User	Assistant prefill	Possible responses	Note
`Hi.`	`Hello`	`! How can I assist you today?`, `! How are you today?`
`Output an empty JSON Object.`	`{`	`}`, `}`, `\n}`; `"status": "success", "data": {} }` (QwQ 32B)
`What color is the sky?`	`The`	`sky typically appears blue[...]`	At least one paragraph.

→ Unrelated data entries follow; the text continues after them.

(* ===== verification/SimpleStats.v ===== *)
(** * Statistics: src/src/simple_stats.h and src/src/simple_stats.cc

    Named counters, vectors of counters, histograms and derived energies, kept
    for the current epoch and for the whole simulation.  A
    [std::unordered_map] is a finite map; the order in which the program
    iterates over one is unspecified, and stands here for the order of
    [map_to_list].  Reading a name that was never registered yields zero or an
    empty container, as [operator[]] does; the constructor registers every
    name the class itself uses. *)
From stdpp Require Import base tactics numbers list list_numbers gmap strings sets pretty.
From S2P Require Import Prelude Common Double Configuration.

Local Open Scope Z_scope.

(** The values stored in the JSON document. *)
Inductive Json :=
| JNull
| JNum (z : Z)
| JDouble (d : double)
| JObj (l : list (string * Json)).

Record SimpleStats := mkSimpleStats {
  channel_id_ : Z;
  header_descs_ : gmap string string;
  counters_ : gmap string Z;
  epoch_counters_ : gmap string Z;
  vec_counters_ : gmap string (list Z);
  epoch_vec_counters_ : gmap string (list Z);
  doubles_ : gmap string double;
  vec_doubles_ : gmap string (list double);
  calculated_ : gmap string double;
  histo_headers_ : gmap string (list string);
  histo_bounds_ : gmap string (Z * Z);
  bin_widths_ : gmap string Z;
  histo_counts_ : gmap string (gmap Z Z);
  epoch_histo_counts_ : gmap string (gmap Z Z);
  histo_bins_ : gmap string (list Z);
  epoch_histo_bins_ : gmap string (list Z);
  j_data_ : gmap string Json;
  print_pairs_ : list (string * string)
}.
(* ===== verification/CommandQueue.v ===== *)
(** * Command queues: src/src/command_queue.h and src/src/command_queue.cc

    Commands wait in one queue per bank or per rank.  Every cycle the queues
    are visited in turn and the first command that can make progress is
    issued; queues that are being refreshed are skipped.  The class holds
    references to the channel state and the statistics, which are arguments
    here; the statistics are returned when they change. *)
From stdpp Require Import base tactics numbers list list_numbers gmap strings sets.
From S2P Require Import Prelude Common Double Configuration Timing BankState ChannelState.
From S2P Require Import SimpleStats.

Local Open Scope Z_scope.

Inductive QueueStructure := PER_RANK | PER_BANK | QUEUE_STRUCTURE_SIZE.

#[global] Instance QueueStructure_eq_dec : EqDecision QueueStructure.
Proof. solve_decision. Defined.

Record CommandQueue := mkCommandQueue {
  rank_q_empty : list bool;
  queue_structure_ : QueueStructure;
  queues_ : list (list Command);
  ref_q_indices_ : gset Z;
  is_in_ref_ : bool;
  num_queues_ : Z;
  queue_size_ : Z;
  queue_idx_ : Z;
  cq_clk_ : Z
}.

Definition set_rank_q_empty v q :=
  mkCommandQueue v (queue_structure_ q) (queues_ q) (ref_q_indices_ q) (is_in_ref_ q)
    (num_queues_ q) (queue_size_ q) (queue_idx_ q) (cq_clk_ q).
Definition set_queues v q :=
  mkCommandQueue (rank_q_empty q) (queue_structure_ q) v (ref_q_indices_ q) (is_in_ref_ q)
    (num_queues_ q) (queue_size_ q) (queue_idx_ q) (cq_clk_ q).
Definition set_ref v b q :=
  mkCommandQueue (rank_q_empty q) (queue_structure_ q) (queues_ q) v b
    (num_queues_ q) (queue_size_ q) (queue_idx_ q) (cq_clk_ q).
Definition set_queue_idx v q :=
  mkCommandQueue (rank_q_empty q) (queue_structure_ q) (queues_ q) (ref_q_indices_ q)
    (is_in_ref_ q) (num_queues_ q) (queue_size_ q) v (cq_clk_ q).
Definition set_cq_clk v q :=
  mkCommandQueue (rank_q_empty q) (queue_structure_ q) (queues_ q) (ref_q_indices_ q)
    (is_in_ref_ q) (num_queues_ q) (queue_size_ q) (queue_idx_ q) v.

Models will talk about Rayleigh scattering.
`Who are you?`	`Who`	`am I? I'm[...]`, `am I? Well,[...]`	I chose "Who" over "I" for less implication of "try to complete this" that may happen with prefill disabled.
`Who are you?`	`F*ck` [sic]	`you, I'm not answering that question.`, `ing great question, dude![...]`

*Markdown does not display leading spaces within inline code.

Model quirks

R1/V3 will appear confused in short tests at the very start of chat, generating a continuation as if it were the user, then responding to itself.
Hi. + Hello → R1 ! How can I assist you today? 😊Hello! How can I assist you today? 😊
Hello? + Who → R1 are you?\n\nHi! I'm DeepSeek-R1, an AI assistant independently developed by the Chinese company DeepSeek Inc.
Hello? + Who → V3 is this?Hello! This is an AI assistant here to help answer your questions or assist with any tasks you have.
This phenomenon occurs with all prefill-supported providers, but stabilizes after a few messages in.

:information_source: Popular R1 RP prompts do not rely on prefilling, as to not interfere with its reasoning. Instead, they contain user instructions at the end and/or utilize squashing where the entire chat history becomes a single user message.

Update: V3 0324 does not get confused. I suppose the earlier releases were simply undercooked.
Hi. + Hello → V3 0324 ! How can I assist you today? 😊
Hello? + Who → V3 0324 's there? 😊 Just kidding—how can I help you today? Let me know what you're looking for, and I'll do my best!

2025-04-30: I discovered DeepSeek as OR provider and direct API support prefilling. Previously this was not the case for R1. DeepSeek has NO issues at all. Together is the worst. There was a prompt where most providers will finish the statement (main content) > output reasoning > output response following the reasoning, inside the main content with no space adjacent to the initial output.

It is very difficult to skip R1 0528's reasoning with prefill, so don't bother.